The late Director of the Municipal Museum of Surabaya, Von Faber, emphasized the role of museums in education. The famous painter, Walter Spies, actively helped in the creation and management of the Bali Museum in Denpasar. Unfortunately, the decision to establish museums at the time was not matched by a determination to find experts capable of managing them properly. Only a few language experts like Professor Husein Jayadiningrat and Professor Dr. Purbacaraka were interested in museums-mainly because the university produced few experts in history and the social
sciences, but concentrated on training physicians, lawyers, technicians and civil servants. It was not until independence that the social sciences began to develop.

===Japanese occupation===
During the brief period of Japanese occupation between 1942 and 1945, there was a stimulation on Indonesian culture. One of the cultural society established by the colonial Japanese government was the Keimin Bunka Sidosho or KBS in 1943. The core policy of the KBS is to promote the cultural unity of the "Greater East Asia". Agus Jaya was appointed as head of the arts, Usmar Ismail as head of film and drama, Armijn Pane as head of literature, and Ibu Sud as head of dance and singing. The KBS actively held exhibitions and performances in big cities of the Japanese-occupied Dutch East Indies. During the three-and-a-half years of Japanese occupation, the Indonesian arts flourish with dozens of art exhibitions, performances, and awards. Among local artists member of the KBS were Emiria Sunassa, Henk Ngantung, Agus Djaya, Kartono Yudokusumo, Dullah, Basuki Resobowo, Sudiardjo, Otto Djaya, Subanto, Abdulsalam, Suyono, Surono, Siauw Tik Kwie, Ong Lian Hong, Tan Sun Tiang, Liwem Wan Gie, Harijadi S, Tan Liep Poen, Sukardi, Affandi and S. Tutur.

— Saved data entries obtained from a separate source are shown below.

(** * Verification of three CGAL components

    - [PointInside]: the point-in-polyhedron test of
      [CGAL/internal/Operations_on_polyhedra/Point_inside_vertical_ray_cast.h];
    - [Evaluation]: the confusion-matrix scorer of
      [CGAL/Classification/Evaluation.h];
    - [ReadLas]: the LAS reader of the Polyhedron demo,
      [read_las_point_set.h].

    Every definition is a shallow embedding of the C++ function of the same
    name.  A coordinate is identified with its value, a rational ([Q]);
    arithmetic on coordinates is that of [double], the IEEE-754 binary64
    format of [SpecFloat]; [std::size_t] is a [Z] with its wrap-around modulo
    [2^64] written out; [float] is the binary32 format of [SpecFloat]; a
    vector access outside its bounds ends a computation with
    [Out_of_bounds]. *)

From Stdlib Require Import ZArith QArith Qpower Lqa Lia Bool List.
From Stdlib Require Import Floats.SpecFloat.
From stdpp Require Import base option list gmap strings.

(* ===================================================================== *)
(** * Point inside a polyhedron by ray casting                            *)
(* ===================================================================== *)

Module PointInside.

Local Open Scope Q_scope.

(** [CGAL::Bounded_side]. *)
Inductive Bounded_side : Set :=
  | ON_UNBOUNDED_SIDE
  | ON_BOUNDARY
  | ON_BOUNDED_SIDE.

(** [boost::logic::tribool]. *)
Inductive tribool : Set :=
  | tb_false
  | tb_true
  | tb_indeterminate.

Definition indeterminate (t : tribool) : bool :=
  match t with tb_indeterminate => true | _ => false end.

(** [Kernel::Point_3], [Kernel::Vector_3], [Kernel::Ray_3] and the bounding
    box of the tree.  A coordinate is given by its value. *)
Record Point : Set := mkPoint { px : Q; py : Q; pz : Q }.
Record Vector : Set := mkVector { vx : Q; vy : Q; vz : Q }.
Record Ray : Set := mkRay { source : Point; direction : Vector }.
Record Bounding_box : Set := mkBbox
  { xmin : Q; ymin : Q; zmin : Q; xmax : Q; ymax : Q; zmax : Q }.

(** The strict comparison [a < b] of two coordinates, as a boolean: a
    comparison compares the values and does not round. *)
Definition Qltb (a b : Q) : bool := negb (Qle_bool b a).

Lemma Qltb_lt a b : Qltb a b = true <-> a < b.
Proof.
  unfold Qltb. rewrite negb_true_iff.
  destruct (Qle_bool b a) eqn:E.
  - apply Qle_bool_iff in E. split; [discriminate | intros H].
    exfalso. exact (Qlt_not_le _ _ H E).
  - split; [intros _ | reflexivity].
    apply Qnot_le_lt. intros H. apply Qle_bool_iff in H. congruence.
Qed.

Lemma Qltb_ge a b : Qltb a b = false <-> b <= a.
Proof.
  unfold Qltb. rewrite negb_false_iff. apply Qle_bool_iff.
Qed.

(** ** The arithmetic of the coordinates

    The coordinates are [double]s: IEEE-754 binary64, 53 bits of precision
    and exponents below 1024, rounding to nearest even.  Sums and products
    of coordinates are those of [SpecFloat]. *)
Definition double : Set := spec_float.
Definition double_of_int (n : Z) : double := binary_normalize 53 1024 n 0 false.
Definition double_add : double -> double -> double := SFadd 53 1024.
Definition double_mul : double -> double -> double := SFmul 53 1024.
Definition double_lt : double -> double -> bool := SFltb.

(** The [double] of a coordinate: for a value [n / 2^k] the rounding of
    [n * 2^(-k)], which is exact when the value is a [double]. *)
Definition to_double (q : Q) : double :=
  let r := Qred q in
  binary_normalize 53 1024 (Qnum r) (- Z.log2 (Z.pos (Qden r))) false.

(** The value of a finite [double]. *)
Definition value (d : double) : Q :=
  match d with
  | S754_finite s m e => inject_Z (cond_Zopp s (Z.pos m)) * 2 ^ e
  | _ => 0
  end.

(** The value [q] is that of a [double]. *)
Definition is_double (q : Q) : Prop := value (to_double q) == q.

(** [Kernel().construct_ray_3_object()] and the two overloads of
    [Kernel().construct_vector_3_object()] used by the test. *)
Definition ray_functor (p : Point) (v : Vector) : Ray := mkRay p v.
Definition vector_functor (dx dy dz : Z) : Vector :=
  mkVector (inject_Z dx) (inject_Z dy) (inject_Z dz).
Definition vector_functor_origin (p : Point) : Vector :=
  mkVector (px p) (py p) (pz p).

(** [const static unsigned int seed = 1340818006;] *)
Definition seed : Z := 1340818006%Z.

(** One call of [tree.traversal]: which instantiation of the traversal
    traits was used ([ray_is_vertical]) and the ray that was cast. *)
Definition call : Set := (bool * Ray)%type.

(** What a run of [operator()] did: the traversals it performed, in order,
    and the value it returned ([None]: the retry loop was still running
    when the iteration budget of the model ran out). *)
Record run : Set := mkRun { calls : list call; returned : option Bounded_side }.

(** ** A concrete tree and generator

    Used to evaluate the definitions: the tree is identified with its
    bounding box; the generator cycles through the three unit points of the
    coordinate axes; the traversal is indeterminate for vertical rays and for
    rays along the x axis, and otherwise counts one crossing. *)
Definition demo_tree : Type := Bounding_box.
Definition demo_bbox (t : demo_tree) : Bounding_box := t.

Definition demo_generator : Type := (Z * nat)%type.
Definition demo_sphere (s : Z) : demo_generator := (s, O).
Definition demo_next (g : demo_generator) : Point * demo_generator :=
  (match (snd g mod 3)%nat with
   | O => mkPoint 1 0 0
   | S O => mkPoint 0 1 0
   | _ => mkPoint 0 0 1
   end, (fst g, S (snd g))).

Definition demo_traversal (ray_is_vertical : bool) (r : Ray)
    (t : demo_tree) : tribool * Z :=
  if ray_is_vertical then (tb_indeterminate, 0%Z)
  else if Qeq_bool (vx (direction r)) 1 then (tb_indeterminate, 0%Z)
  else (tb_true, 1%Z).

Definition unit_cube : demo_tree :=
  mkBbox (-1 # 2) (-1 # 2) (-1 # 2) (1 # 2) (1 # 2) (1 # 2).

Section Test.

(** The AABB tree and the traversal with [Ray_3_Triangle_3_traversal_traits]
    belong to other headers: the tree is an abstract type, [traversal b r t]
    is the value of [status] after [tree.traversal(ray, traversal_traits)]
    with [Boolean_tag<b>]. *)
Variable AABBTree : Type.
Variable bbox : AABBTree -> Bounding_box.
Variable traversal : bool -> Ray -> AABBTree -> tribool * Z.

(** [CGAL::Random] and [Random_points_on_sphere_3<Point>] belong to other
    headers: [Generator] is the state of the point generator,
    [Random_points_on_sphere_3 1 (Random s)] the generator built from a
    [CGAL::Random] seeded with [s], and [next g] is [*g++]: the current point
    and the advanced generator. *)
Variable Generator : Type.
Variable Random_points_on_sphere_3 : Z -> Generator.
Variable next : Generator -> Point * Generator.

Definition is_inside_ray_tree_traversal
    (ray_is_vertical : bool) (ray : Ray) (tree : AABBTree)
    : option Bounded_side :=
  let status := traversal ray_is_vertical ray tree in
  if negb (indeterminate (fst status)) then
    match fst status with
    | tb_true =>
        Some (if (Z.land (snd status) 1 =? 1)%Z
              then ON_BOUNDED_SIDE else ON_UNBOUNDED_SIDE)
    | _ => Some ON_BOUNDARY
    end
  else None.

(** The [do ... while (!res)] loop, unrolled at most [fuel] times. *)
Fixpoint retry_loop (fuel : nat) (point : Point) (tree : AABBTree)
    (random_point : Generator) : run :=
  match fuel with
  | O => mkRun [] None
  | S fuel' =>
      let '(p, random_point') := next random_point in
      let query := ray_functor point (vector_functor_origin p) in
      match is_inside_ray_tree_traversal false query tree with
      | Some res => mkRun [(false, query)] (Some res)
      | None =>
          let r := retry_loop fuel' point tree random_point' in
          mkRun ((false, query) :: calls r) (returned r)
      end
  end.

(** The ray cast first: the test [2*point.z() < zmax()+zmin()] multiplies
    and adds [double]s. *)
Definition vertical_ray (point : Point) (tree : AABBTree) : Ray :=
  ray_functor point
    (vector_functor 0 0
       (if double_lt
             (double_mul (double_of_int 2) (to_double (pz point)))
             (double_add (to_double (zmax (bbox tree)))
                (to_double (zmin (bbox tree))))
        then (-1)%Z else 1%Z)).

(** [Bounded_side operator()(point, tree, ray_functor, vector_functor)]. *)
Definition operator_call (fuel : nat) (point : Point) (tree : AABBTree)
    : run :=
  let bb := bbox tree in
  if Qltb (px point) (xmin bb) || Qltb (xmax bb) (px point)
     || Qltb (py point) (ymin bb) || Qltb (ymax bb) (py point)
     || Qltb (pz point) (zmin bb) || Qltb (zmax bb) (pz point)
  then mkRun [] (Some ON_UNBOUNDED_SIDE)
  else
    let query := vertical_ray point tree in
    match is_inside_ray_tree_traversal true query tree with
    | Some res => mkRun [(true, query)] (Some res)
    | None =>
        let random_point := Random_points_on_sphere_3 seed in
        let r := retry_loop fuel point tree random_point in
        mkRun ((true, query) :: calls r) (returned r)
    end.

(** ** Auxiliary notions used in the statements *)

(** The generator after [k] draws, and the [k]-th point it yields. *)
Fixpoint advance (k : nat) (g : Generator) : Generator :=
  match k with
  | O => g
  | S k' => advance k' (snd (next g))
  end.

Definition nth_point (k : nat) (g : Generator) : Point :=
  fst (next (advance k g)).

(** The ray of the [k]-th retry of a loop started with generator [g], and
    what the traversal of that ray alone yields. *)
Definition retry_ray (point : Point) (g : Generator) (k : nat) : Ray :=
  ray_functor point (vector_functor_origin (nth_point k g)).

Definition attempt (point : Point) (tree : AABBTree) (g : Generator)
    (k : nat) : option Bounded_side :=
  is_inside_ray_tree_traversal false (retry_ray point g k) tree.

(** The first [n] retry traversals of a loop started with generator [g]. *)
Fixpoint retry_calls (point : Point) (g : Generator) (n : nat) : list call :=
  match n with
  | O => []
  | S n' =>
      (false, ray_functor point (vector_functor_origin (fst (next g))))
        :: retry_calls point (snd (next g)) n'
  end.

(** Retry [k] is the first one whose traversal is determinate, with
    verdict [v]. *)
Definition first_determinate (point : Point) (tree : AABBTree)
    (g : Generator) (k : nat) (v : Bounded_side) : Prop :=
  (forall j, (j < k)%nat -> attempt point tree g j = None)
  /\ attempt point tree g k = Some v.

(** The point lies in the three closed coordinate ranges of the box. *)
Definition within_box (p : Point) (bb : Bounding_box) : Prop :=
  (xmin bb <= px p /\ px p <= xmax bb)
  /\ (ymin bb <= py p /\ py p <= ymax bb)
  /\ (zmin bb <= pz p /\ pz p <= zmax bb).

(** The number [m * 2^e]. *)
Definition mag (m e : Z) : Q := inject_Z m * 2 ^ e.

(** The mantissa of the largest finite [double], [(2^53 - 1) * 2^971]. *)
Definition max_mantissa : Z := 2 ^ 53 - 1.

(** A [double] in the canonical form of the format. *)
Definition valid (f : double) : Prop := valid_binary 53 1024 f = true.

Definition finite_or_zero (f : double) : Prop :=
  match f with
  | S754_zero _ | S754_finite _ _ _ => True
  | _ => False
  end.

(** The place of a [double] on the extended line: an infinity lies beyond
    every finite [double]. *)
Definition rank (f : double) : Q :=
  match f with
  | S754_infinity s => if s then - mag 1 1024 else mag 1 1024
  | _ => value f
  end.

(** The claim "downward when the point is strictly below the midpoint of
    the box", for coordinates that are [double]s. *)
Definition downward_below_midpoint : Prop :=
  forall fuel point tree,
    within_box point (bbox tree) ->
    is_double (pz point) ->
    is_double (zmin (bbox tree)) -> is_double (zmax (bbox tree)) ->
    pz point < (zmax (bbox tree) + zmin (bbox tree)) / 2 ->
    exists rest,
      calls (operator_call fuel point tree)
      = (true, mkRay point (mkVector 0 0 (-1))) :: rest.

(** A program performing a sequence of queries with the code as written. *)
Definition run_queries (fuel : nat) (qs : list (Point * AABBTree))
    : list run :=
  map (fun q => operator_call fuel (fst q) (snd q)) qs.

(** ** The design the specification describes: one process-wide generator

    The three definitions below follow the words of the specification
    (a generator "not re-seeded per query", "process-wide, fixed-seed
    state"), not the code: the generator is threaded from one query to the
    next.  They only serve to be compared with [run_queries]. *)
Fixpoint spec_retry_loop_shared (fuel : nat) (point : Point)
    (tree : AABBTree) (g : Generator) : run * Generator :=
  match fuel with
  | O => (mkRun [] None, g)
  | S fuel' =>
      let '(p, g') := next g in
      let query := ray_functor point (vector_functor_origin p) in
      match is_inside_ray_tree_traversal false query tree with
      | Some res => (mkRun [(false, query)] (Some res), g')
      | None =>
          let '(r, g'') := spec_retry_loop_shared fuel' point tree g' in
          (mkRun ((false, query) :: calls r) (returned r), g'')
      end
  end.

Another movement founded by the Japanese government was the People's Power Movement (Poesat Tenaga Rakjat, Poetera) on 9 March 1942. Even though Poetera was largely a political organization, the movement had its own cultural division, with native artist Sodjojono appointed as the head of the fine arta and cultural division.

===Post-independence===
The newly independent government of Indonesia established the Ministry of Education and Culture in accordance with Article 32 in the 1945 Constitution. The Department of Culture was divided into Archaeological, Art, and Language Divisions. The Art Division set up several educational institutions including the Indonesian Academy of Fine Arts in Yogyakarta (1950), the Indonesian School of Music in Yogyakarta (1952), and Karawitan Conservatoire in Surakarta (1950). In 1952, The Language Division was split into two, the first one retained the same name and the same position in the Department of Culture, the other was included in the Institute of Literature (former Instituut voor Taal en Cultuur Onderzoek, Faculteit der Lettera en Wijsbegeerte van de Universiteit van Indonesia). Also in 1952, the Department of Culture opened provincial "cultural offices" in Medan (North Sumatra), Bukit Tinggi (Central Sumatra), Palembang (South Sumatra), Jakarta, Bandung (West Java), Surabaya (East Java), Makassar (South Sulawesi), Denpasar (Bali) and Ambon (Moluccas).

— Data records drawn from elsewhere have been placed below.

(** ** The exit hook *)

(** C9, as the code has it. Construction registers [exit] itself, once, as
    the exit hook; nothing in it catches an exception. Called as the hook, it
    does nothing on an inactive manager, removes a scratch directory that
    holds regular files and returns, and when an entry cannot be unlinked the
    exception of that [unlink] leaves the hook. *)
Theorem exit_hook_is_bare_teardown :
  (forall ci rt w,
     exit_hooks (state_after (__init__ ci rt) w) = exit_hooks w ++ [cb_exit])
  /\ (forall w,
        timer (self w) = None -> temp_dir (self w) = None ->
        call cb_exit w = (Ok tt, w))
  /\ (forall w d,
        temp_dir (self w) = Some d ->
        is_dir (fs w) d = true ->
        only_files d (fs w) = true ->
        exists w', call cb_exit w = (Ok tt, w') /\ fs w' !! d = None)
  /\ (forall w d l1 n l2 i,
        temp_dir (self w) = Some d ->
        is_dir (fs w) d = true ->
        children d (fs w) = l1 ++ n :: l2 ->
        (forall x, x ∈ l1 -> is_file (fs w) (d ++ [x]) = true) ->
        fs w !! (d ++ [n]) = Some i ->
        st_mode i = S_IFDIR ->
        exists w', call cb_exit w = (Raise IsADirectoryError, w')).
Proof.
  split_and!.
  - done.
  - intros w Ht Hd. by apply exit_inactive.
  - intros w d Hd Hdir Hfiles. eexists. split; [by apply (exit_ok d)|].
    cbn [without_temp_dir]. fields. apply lookup_delete_eq.
  - intros w d l1 n l2 i Hd Hdir Hls Hfiles Hi Hmode.
    eexists. by apply (exit_raises w d l1 l2 n i).
Qed.

Lemma exit_hook_is_bare_teardown_witness :
  (exists w', call cb_exit busy = (Ok tt, w') /\ fs w' !! busy_dir = None)
  /\ (exists w', call cb_exit stuck = (Raise IsADirectoryError, w')).
Proof.
  destruct exit_hook_is_bare_teardown as (_ & _ & Hgood & Hbad). split.
  - apply (Hgood busy busy_dir); vm_compute; reflexivity.
  - apply (Hbad stuck busy_dir [] "frames"
             ["tmpbaaaaaaa.jpg"; "tmpcaaaaaaa.mp4"] (dir_inode 1003)).
    + vm_compute; reflexivity.
    + vm_compute; reflexivity.
    + vm_compute; reflexivity.
    + intros x Hx. by apply elem_of_nil in Hx.
    + vm_compute; reflexivity.
    + vm_compute; reflexivity.
Defined.

(** * Further properties of the manager *)

(** ** Activation *)

Lemma made_next (d : path) (f : string) (k : nat) (w : world) :
  made d f k (set_draws S w) = made d f (S k) w.
Proof.
  unfold made, set_fs, set_ticks, set_draws, now. fields.
  by rewrite Nat.add_succ_r.
Qed.

(** One round of the loop of [mkdtemp], for a prefix that makes valid file
    names. *)
Lemma mkdtemp_loop_step (n : nat) (d : path) (pre : string) (w : world) :
  is_dir (fs w) d = true ->
  has_nul pre = false ->
  (String.length pre + 8 <= NAME_MAX)%nat ->
  tempfile.mkdtemp_loop (S n) d pre EmptyString w =
    match fs w !! (d ++ [candidate pre EmptyString w 0]) with
    | Some _ => tempfile.mkdtemp_loop n d pre EmptyString (set_draws S w)
    | None =>
        (Ok (d ++ [candidate pre EmptyString w 0]),
         made d (candidate pre EmptyString w 0) 1 w)
    end.
Proof.
  intros (i & Hi & Hmode)%is_dir_Some Hnul Hlen.
  cbn [tempfile.mkdtemp_loop]. unfold bind at 1, tempfile.next_name at 1.
  assert (pre +:+ tempfile.choices 8 (rand w (draws w)) +:+ EmptyString
          = candidate pre EmptyString w 0) as ->
    by (unfold candidate; by rewrite Nat.add_0_r).
  unfold try_except, bind, os.mkdir. fields.
  rewrite has_nul_candidate, Hnul. cbn [has_nul orb]. rewrite Hi, Hmode.
  rewrite (proj2 (Nat.ltb_ge _ _))
    by (rewrite length_candidate_eq; cbn [String.length]; lia).
  destruct (fs w !! (d ++ [candidate pre EmptyString w 0])) as [j|] eqn:Hfirst.
  - by rewrite decide_True.
  - unfold ret. f_equal. unfold made, set_fs, set_ticks, set_draws, now.
    fields. by rewrite Nat.add_1_r.
Qed.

In 1956, there were several changes in the Department of Culture, which include the additional responsibility of museum management (the Museum Section). Other changes were: the conversion of the Archaeological Division into the autonomous Institute of Archaeology; the Language Division in the Institute of Literature became the Language Division of the Literary Faculty of Indonesia; and the Language Division became the Sub-Division of Customs and Traditions.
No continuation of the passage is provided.